Records shown.
(* ===== verification/NegAssertionCache.v ===== *)
(** * The negative assertion cache

    Models attic/internal/pkg/cache/negAssertionCache.go on top of [ZoneCache]: shards,
    pshards and zones are filed under the key of their zone and context and looked up by
    an interval of names. *)

From S2P Require Import Prelude Cbor Keys Object Query BitArray BloomFilter Section Containers LruCache ZoneCache ZoneCacheFacts.
Local Open Scope Z_scope.

(** [section.WithSigForward], as far as this cache stores it. *)
Inductive NegSection := NShard (s : Shard) | NPshard (s : Pshard) | NZone (z : Zone).

Definition Neg_GetSubjectZone (s : NegSection) : string :=
  match s with NShard s => Shard_GetSubjectZone s | NPshard s => Pshard_GetSubjectZone s | NZone z => Zone_GetSubjectZone z end.
Definition Neg_GetContext (s : NegSection) : string :=
  match s with NShard s => Shard_GetContext s | NPshard s => Pshard_GetContext s | NZone z => Zone_GetContext z end.
#[export] Instance Neg_Interval : Interval NegSection := {|
  Begin s := match s with NShard s => Begin s | NPshard s => Begin s | NZone z => Begin z end;
  End s := match s with NShard s => End s | NPshard s => End s | NZone z => End z end
|}.

(** zoneKeyCache.go *)
Definition zoneCtxKey (zone context : string) : string := (zone +:+ " " +:+ context)%string.

Abbreviation NegAssertionImpl := (ZoneCache (S:=NegSection)) (only parsing).

Section NegAssertionCache.
Context {OL : ObjLib} {CW : CborWriter}.

Definition Neg_Hash (s : NegSection) : outcome string :=
  match s with NShard s => Shard_Hash s | NPshard s => Pshard_Hash s | NZone z => Zone_Hash z end.
Definition neg_hash (s : NegSection) : string := match Neg_Hash s with Ok h => h | _ => ""%string end.

Definition NewNegAssertion (maxSize : Z) : NegAssertionImpl := zc_New maxSize.

Fixpoint neg_add (fuel : nat) (c : NegAssertionImpl) (s : NegSection) (expiration : Z) (isInternal : bool)
    : option (outcome (NegAssertionImpl * bool)) :=
  match fuel with
  | O => None
  | S fuel' =>
      match Neg_Hash s with
      | Panic msg => Some (Panic msg)
      | _ =>
          let key := zoneCtxKey (Neg_GetSubjectZone s) (Neg_GetContext s) in
          match zc_insert neg_hash false c s key (Neg_GetSubjectZone s) expiration isInternal false with
          | (c', None) => neg_add fuel' c' s expiration isInternal
          | (c', Some isFull) =>
              match zc_evict neg_hash false (S (size (lruMap (zcCache c')))) c' with
              | Some c'' => Some (Ok (c'', negb isFull))
              | None => None
              end
          end
      end
  end.

Definition AddShard (fuel : nat) (c : NegAssertionImpl) (shard : Shard) (expiration : Z) (isInternal : bool) :=
  neg_add fuel c (NShard shard) expiration isInternal.
Definition AddPshard (fuel : nat) (c : NegAssertionImpl) (pshard : Pshard) (expiration : Z) (isInternal : bool) :=
  neg_add fuel c (NPshard pshard) expiration isInternal.
Definition AddZone (fuel : nat) (c : NegAssertionImpl) (zone : Zone) (expiration : Z) (isInternal : bool) :=
  neg_add fuel c (NZone zone) expiration isInternal.

Definition NegAssertionImpl_Get {I} `{!Interval I} (c : NegAssertionImpl) (zone context : string) (interval : I)
    : NegAssertionImpl * (list NegSection * bool) :=
  let '(c', r) := zc_Get c (zoneCtxKey zone context) in
  (c', match r with
       | None => ([], false)
       | Some sections =>
           let secs := filter (λ sec, Intersect sec interval = true) sections in
           (secs, bool_decide (secs ≠ []))
       end).

Definition NegAssertionImpl_RemoveExpiredValues (now : Z) (c : NegAssertionImpl) : NegAssertionImpl :=
  zc_RemoveExpiredValues neg_hash false now c.
Definition NegAssertionImpl_RemoveZone (c : NegAssertionImpl) (zone : string) : NegAssertionImpl :=
  zc_RemoveZone neg_hash false c zone.
Definition NegAssertionImpl_Checkpoint (c : NegAssertionImpl) : list NegSection := zc_Checkpoint c.
Definition NegAssertionImpl_Len (c : NegAssertionImpl) : Z := zc_Len c.

Definition nc_inv (c : NegAssertionImpl) : Prop := zc_inv neg_hash false c.

(** After [AddShard], [AddPshard] or [AddZone] a section that still fits is found by
    [Get] with its zone and context and any interval it intersects; [Get] returns only
    sections filed under that zone and context that intersect the interval.  Adding
    terminates, keeps the invariant, never drops an internal entry, and drops others only
    when the counter reached the maximum. *)
Theorem NegAssertionCache_Add_Get {I} `{!Interval I} c s expiration isInternal h fuel (interval : I) :
  nc_inv c → Neg_Hash s = Ok h →
  let key := zoneCtxKey (Neg_GetSubjectZone s) (Neg_GetContext s) in
  let v := add_section neg_hash (zc_view c) s key (Neg_GetSubjectZone s) expiration in
  ∃ c' ok, neg_add (S fuel) c s expiration isInternal = Some (Ok (c', ok)) ∧ nc_inv c' ∧
    (Counter_IsFull (zcCounter c') = false ∨ ∀ k, ¬ lru_evictable (zcCache c') k) ∧
    (∀ k, zc_view c' !! k = v !! k ∨ (zc_view c' !! k = None ∧ ¬ lru_internal (zcCache c) k)) ∧
    (int64_wrap (total v) < maxCount (zcCounter c) → zc_view c' = v) ∧
    (∀ zone ctx t, t ∈ (NegAssertionImpl_Get c' zone ctx interval).2.1 ↔
       Intersect t interval = true ∧
       ∃ z ss h x, zc_view c' !! zoneCtxKey zone ctx = Some (z, ss) ∧ ss !! h = Some (mkExpiring t x)).
Proof.
  intros I' Hh key v. cbn [neg_add]. rewrite Hh. fold key.
  destruct (zc_insert_spec neg_hash false c s key (Neg_GetSubjectZone s) expiration isInternal false I') as (I1 & W & Er & Hm).
  pose proof (zc_insert_internal neg_hash false c s key (Neg_GetSubjectZone s) expiration isInternal false) as Hi.
  destruct (zc_insert _ _ _ _ _ _ _ _ _) as [c1 r]. cbn [fst snd] in *. subst r.
  destruct (zc_evict_spec neg_hash false c1 (S (size (lruMap (zcCache c1)))) I1) as (c2 & -> & I2 & Hstop & Hv & Hid & Hm').
  { unfold lru_vals. rewrite map_size_fmap. lia. }
  change (zc_view c1 = v) in W. do 2 eexists. split_and!; [done..| | |].
  - intros k. rewrite <-W. destruct (Hv k) as [?|[? He]]; [by left|right]. split; [done|].
    intros Hk%Hi%lru_internal_kept. done.
  - intros Hlt. rewrite Hid; [done|]. unfold Counter_IsFull. pose proof (inv_counter _ _ _ (proj1 I1)) as C.
    unfold counter_ok in C. rewrite C, W, Hm. lia.
  - intros zone ctx t. unfold NegAssertionImpl_Get.
    destruct (zc_Get_spec neg_hash false c2 (zoneCtxKey zone ctx) I2) as (_ & _ & Eg).
    destruct (zc_Get c2 _) as [c3 g]. cbn [fst snd] in *. subst g.
    destruct (zc_view c2 !! zoneCtxKey zone ctx) as [[z ss]|] eqn:Ev; simpl;
      [|split; [by intros ?%elem_of_nil|by intros (_ & ? & ? & ? & ? & [=] & _)]].
    rewrite list_elem_of_filter. apply and_iff_compat_l. unfold sections_of. rewrite list_elem_of_fmap. split.
    + intros ([t' x] & -> & ([h' e] & Ee & He)%list_elem_of_fmap). simpl in Ee. subst e.
      apply elem_of_map_to_list in He. eauto 10.
    + intros (z' & ss' & h' & x & [= -> ->] & He%elem_of_map_to_list). exists (mkExpiring t x). split; [done|].
      apply list_elem_of_fmap. by exists (h', mkExpiring t x).
Qed.

(** As in the assertion cache, [RemoveExpiredValues] drops exactly the expired
    sections, [RemoveZone] exactly the keys filed for the zone, [Checkpoint] lists the
    filed sections and [Len] counts them; all keep the invariant. *)
Theorem NegAssertionCache_cleanup c now zone :
  nc_inv c → total (zc_view c) < 2 ^ 63 →
  let e := NegAssertionImpl_RemoveExpiredValues now c in
  let r := NegAssertionImpl_RemoveZone c zone in
  nc_inv e ∧ zc_view e = omap (expire_file now) (zc_view c) ∧
  nc_inv r ∧ zc_view r = filter (λ p, p.2.1 ≠ zone) (zc_view c) ∧
  (∀ s, s ∈ NegAssertionImpl_Checkpoint c ↔
     ∃ k z ss h x, zc_view c !! k = Some (z, ss) ∧ ss !! h = Some (mkExpiring s x)) ∧
  NegAssertionImpl_Len c = total (zc_view c).
Proof.
  intros I Ht e r. destruct (zc_RemoveExpiredValues_spec neg_hash false now c I) as (I1 & W1 & _).
  destruct (zc_RemoveZone_spec neg_hash false c zone I) as (I2 & W2 & _).
  split_and!; [done..| |by eapply zc_Len_spec]. intros s. by eapply zc_Checkpoint_spec.
Qed.
End NegAssertionCache.

Section Witnesses.
Local Instance wn_objlib : ObjLib := be_objlib.
Local Instance wn_cbor : CborWriter := toy_cbor.

Definition w_shard : Shard := mkShard [] "ethz.ch." "." "a" "m" [] 0 0 false.
Definition w_neg : NegAssertionImpl :=
  (zc_insert neg_hash false (NewNegAssertion 3) (NShard w_shard) "ethz.ch. ." "ethz.ch." 100 false false).1.
Lemma w_neg_inv : nc_inv w_neg ∧ zc_view w_neg = add_section neg_hash ∅ (NShard w_shard) "ethz.ch. ." "ethz.ch." 100.
Proof.
  destruct (zc_New_inv (S:=NegSection) neg_hash false 3) as [I V]. fold (NewNegAssertion 3) in I, V.
  destruct (zc_insert_spec neg_hash false (NewNegAssertion 3) (NShard w_shard) "ethz.ch. ." "ethz.ch." 100 false false I)
    as (I' & W & _). rewrite V in W. by split.
Qed.

Lemma NegAssertionCache_Add_Get_witness :
  ∃ c' ok, neg_add 1 (NewNegAssertion 3) (NShard w_shard) 100 false = Some (Ok (c', ok)) ∧
    NShard w_shard ∈ (NegAssertionImpl_Get c' "ethz.ch." "." (mkStringInterval "c")).2.1.
Proof.
  destruct (zc_New_inv (S:=NegSection) neg_hash false 3) as [I V]. fold (NewNegAssertion 3) in I, V.
  destruct (NegAssertionCache_Add_Get (NewNegAssertion 3) (NShard w_shard) 100 false _ 0 (mkStringInterval "c") I eq_refl)
    as (c' & ok & E & _ & _ & _ & Hv & Hg).
  exists c', ok. split; [exact E|]. apply Hg. split; [reflexivity|].
  rewrite Hv by (rewrite V; vm_compute; reflexivity). rewrite V. exists "ethz.ch."%string. eexists. exists (neg_hash (NShard w_shard)), 100.
  split; vm_compute; reflexivity.
Defined.

Lemma NegAssertionCache_cleanup_witness :
  zc_view (NegAssertionImpl_RemoveExpiredValues 101 w_neg) = ∅ ∧ NegAssertionImpl_Len w_neg = 1 ∧
  zc_view (NegAssertionImpl_RemoveZone w_neg "ch.") = zc_view w_neg.
Proof.
  destruct w_neg_inv as [I V].
  assert (total (zc_view w_neg) < 2 ^ 63) as Ht by (rewrite V; vm_compute; reflexivity).
  destruct (NegAssertionCache_cleanup w_neg 101 "ch." I Ht) as (_ & E1 & _ & E2 & _ & L).
  rewrite E1, E2, L, V. repeat split; vm_compute; reflexivity.
Defined.
End Witnesses.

Exercise goal. Among the entries above, find the line with "destruct (zc_insert _" and the line with "change (zc_view c1"; give again exactly these two lines and all lines between them.

Task response.
  destruct (zc_insert _ _ _ _ _ _ _ _ _) as [c1 r]. cbn [fst snd] in *. subst r.
  destruct (zc_evict_spec neg_hash false c1 (S (size (lruMap (zcCache c1)))) I1) as (c2 & -> & I2 & Hstop & Hv & Hid & Hm').
  { unfold lru_vals. rewrite map_size_fmap. lia. }
  change (zc_view c1 = v) in W. do 2 eexists. split_and!; [done..| | |].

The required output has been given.